Check every line of the entries below for "BlockHash", and copy the lines that have it.
Start of Block
(* ===== verification/NonCanonicalFacts.v ===== *)
(** * Correctness of the non-canonical overlay *)
From stdpp Require Import strings.
From S2P Require Import Prelude StateDbBase NonCanonical.

Local Open Scope Z_scope.

Section facts.
Context {BlockHash Key : Type} `{Countable BlockHash, Countable Key}.
Context `{!Codec unit} `{!Codec (Z * Z)} `{!Codec (BlockHash * Z)}
  `{!Codec (JournalRecord (BlockHash := BlockHash) (Key := Key))}.

Abbreviation overlay_state := (NonCanonicalOverlay (BlockHash := BlockHash) (Key := Key)).
Abbreviation overlay := (BlockOverlay (BlockHash := BlockHash) (Key := Key)).

(** The states are tries: a key is the hash of its value, and a block hash
    determines the number and the parent of the block and the keys it inserts. *)
Context (val : Key → DBValue) (num : BlockHash → Z) (par : BlockHash → BlockHash)
  (keys : BlockHash → list Key).

(** ** Reference counts *)

(** The map counts the occurrences of each key in the list. *)
Definition counted (vs : gmap Key (Z * DBValue)) (l : list Key) : Prop :=
  ∀ k, vs !! k = if occ k l =? 0 then None else Some (occ k l, val k).

#[export] Instance counted_perm vs : Proper ((≡ₚ) ==> (↔)) (counted vs).
Proof. intros l l' Hl. split; intros Hv k; rewrite Hv; by rewrite (occ_perm k _ _ Hl). Qed.

Lemma counted_unique vs vs' l : counted vs l → counted vs' l → vs = vs'.
Proof. intros Hv Hv'. apply map_eq. intros k. by rewrite Hv, Hv'. Qed.

Lemma counted_get vs l k : counted vs l → k ∈ l → ∃ c, vs !! k = Some (c, val k).
Proof.
  intros Hv Hk%occ_pos. rewrite Hv. destruct (Z.eqb_spec (occ k l) 0); [lia|by eexists].
Qed.

Lemma insert_value_counted vs l k :
  counted vs l → counted (insert_value vs (k, val k)) (k :: l).
Proof.
  intros Hv k'. unfold insert_value. cbn [fst snd]. pose proof (occ_nonneg k l).
  rewrite (Hv k), occ_cons. destruct (Z.eqb_spec (occ k l) 0) as [Hz|Hz]; cbn [from_option id].
  all: rewrite lookup_insert; destruct (decide (k = k')) as [<-|];
    [|by rewrite Hv, Z.add_0_l].
  all: replace (1 + occ k l =? 0) with false by (symmetry; apply Z.eqb_neq; lia).
  all: by rewrite ?Hz, Z.add_comm.
Qed.

Definition content_addressed (ins : list (Key * DBValue)) : Prop := Forall (λ kv, kv.2 = val kv.1) ins.

Lemma insert_values_counted vs l ins :
  content_addressed ins → counted vs l → counted (insert_values vs ins) (map fst ins ++ l).
Proof.
  intros Hins. revert vs l. induction Hins as [|[k v] ins Hkv _ IH]; intros vs l Hv; [done|].
  cbn [map app fst]. cbn in Hkv. subst v. cbn [insert_values foldl].
  rewrite Permutation_middle. apply IH. by apply insert_value_counted.
Qed.

Lemma discard_value_counted vs l k : counted vs (k :: l) → counted (discard_value vs k) l.
Proof.
  intros Hv k'. unfold discard_value. pose proof (occ_nonneg k l).
  rewrite (Hv k), occ_cons, decide_True by done.
  destruct (Z.eqb_spec (1 + occ k l) 0); [lia|]. specialize (Hv k'). rewrite occ_cons in Hv.
  destruct (Z.eqb_spec (1 + occ k l - 1) 0).
  - rewrite lookup_delete. destruct (decide (k = k')) as [<-|]; [|done].
    by rewrite (proj2 (Z.eqb_eq (occ k l) 0)) by lia.
  - rewrite lookup_insert. destruct (decide (k = k')) as [<-|]; [|done].
    rewrite (proj2 (Z.eqb_neq (occ k l) 0)) by lia. do 2 f_equal; lia.
Qed.

Lemma discard_values_counted vs l ks : counted vs (ks ++ l) → counted (discard_values vs ks) l.
Proof.
  revert vs. induction ks as [|k ks IH]; intros vs Hv; [done|].
  cbn [discard_values foldl]. apply IH. by apply discard_value_counted.
Qed.

(** ** What is stored for the blocks *)

Abbreviation hashes := (map bo_hash).

(** The keys the overlays and the pinned states hold. *)
Definition held (live : list overlay) (pins : gmap BlockHash (list Key)) : list Key :=
  flat_map bo_inserted live ++ flat_map snd (map_to_list pins).

(** The maps describe the overlays [live], wherever those are kept, and the
    states that are only pinned. *)
Record store (live : list overlay) (o : overlay_state) : Prop := {
  s_nodup : NoDup (hashes live);
  s_parents : ∀ h, parents o !! h =
    if decide (h ∈ hashes live ∨ is_Some (pinned_insertions o !! h)) then Some (par h) else None;
  s_num : ∀ h, is_Some (parents o !! h) → num h = num (par h) + 1;
  s_disjoint : ∀ h, h ∈ hashes live → pinned_insertions o !! h = None;
  s_pinned : ∀ h, is_Some (pinned_insertions o !! h) → is_Some (pinned o !! h);
  s_values : counted (values o) (held live (pinned_insertions o));
  s_refs : ∀ h n, pinned o !! h = Some n → 1 ≤ n;
  s_live_keys : Forall (λ ov, bo_inserted ov = keys (bo_hash ov)) live;
  s_pin_keys : ∀ h ks, pinned_insertions o !! h = Some ks → ks = keys h;
}.

(** What discarding blocks leaves alone. *)
Record frame (o o' : overlay_state) : Prop := {
  f_last : last_canonicalized o' = last_canonicalized o;
  f_canon : pending_canonicalizations o' = pending_canonicalizations o;
  f_ins : pending_insertions o' = pending_insertions o;
  f_pinned : pinned o' = pinned o;
  f_parents : parents o' ⊆ parents o;
  f_kept : ∀ h, is_Some (pinned o !! h) → parents o' !! h = parents o !! h;
}.

#[export] Instance frame_preorder : PreOrder frame.
Proof.
  split; [intros o; by constructor|]. intros o1 o2 o3 [? ? ? Hp2 ? ?] [? ? ? Hp3 ? Hk].
  constructor; [congruence..|by etrans|]. intros h Hh. rewrite Hk by (by rewrite Hp2). auto.
Qed.

#[export] Instance held_perm : Proper ((≡ₚ) ==> (=) ==> (≡ₚ)) held.
Proof. intros l l' Hl m _ <-. unfold held. by rewrite Hl. Qed.

Lemma held_pin ov live pins :
  pins !! bo_hash ov = None →
  held live (<[bo_hash ov := bo_inserted ov]> pins) ≡ₚ held (ov :: live) pins.
Proof.
  intros Hn. unfold held. rewrite map_to_list_insert by done. cbn [flat_map snd].
  rewrite !app_assoc. f_equiv. apply Permutation_app_comm.
Qed.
End of Block
▸ RESPONSE:
Context {BlockHash Key : Type} `{Countable BlockHash, Countable Key}.
Context `{!Codec unit} `{!Codec (Z * Z)} `{!Codec (BlockHash * Z)}
  `{!Codec (JournalRecord (BlockHash := BlockHash) (Key := Key))}.
Abbreviation overlay_state := (NonCanonicalOverlay (BlockHash := BlockHash) (Key := Key)).
Abbreviation overlay := (BlockOverlay (BlockHash := BlockHash) (Key := Key)).
Context (val : Key → DBValue) (num : BlockHash → Z) (par : BlockHash → BlockHash)
  (keys : BlockHash → list Key).
Definition held (live : list overlay) (pins : gmap BlockHash (list Key)) : list Key :=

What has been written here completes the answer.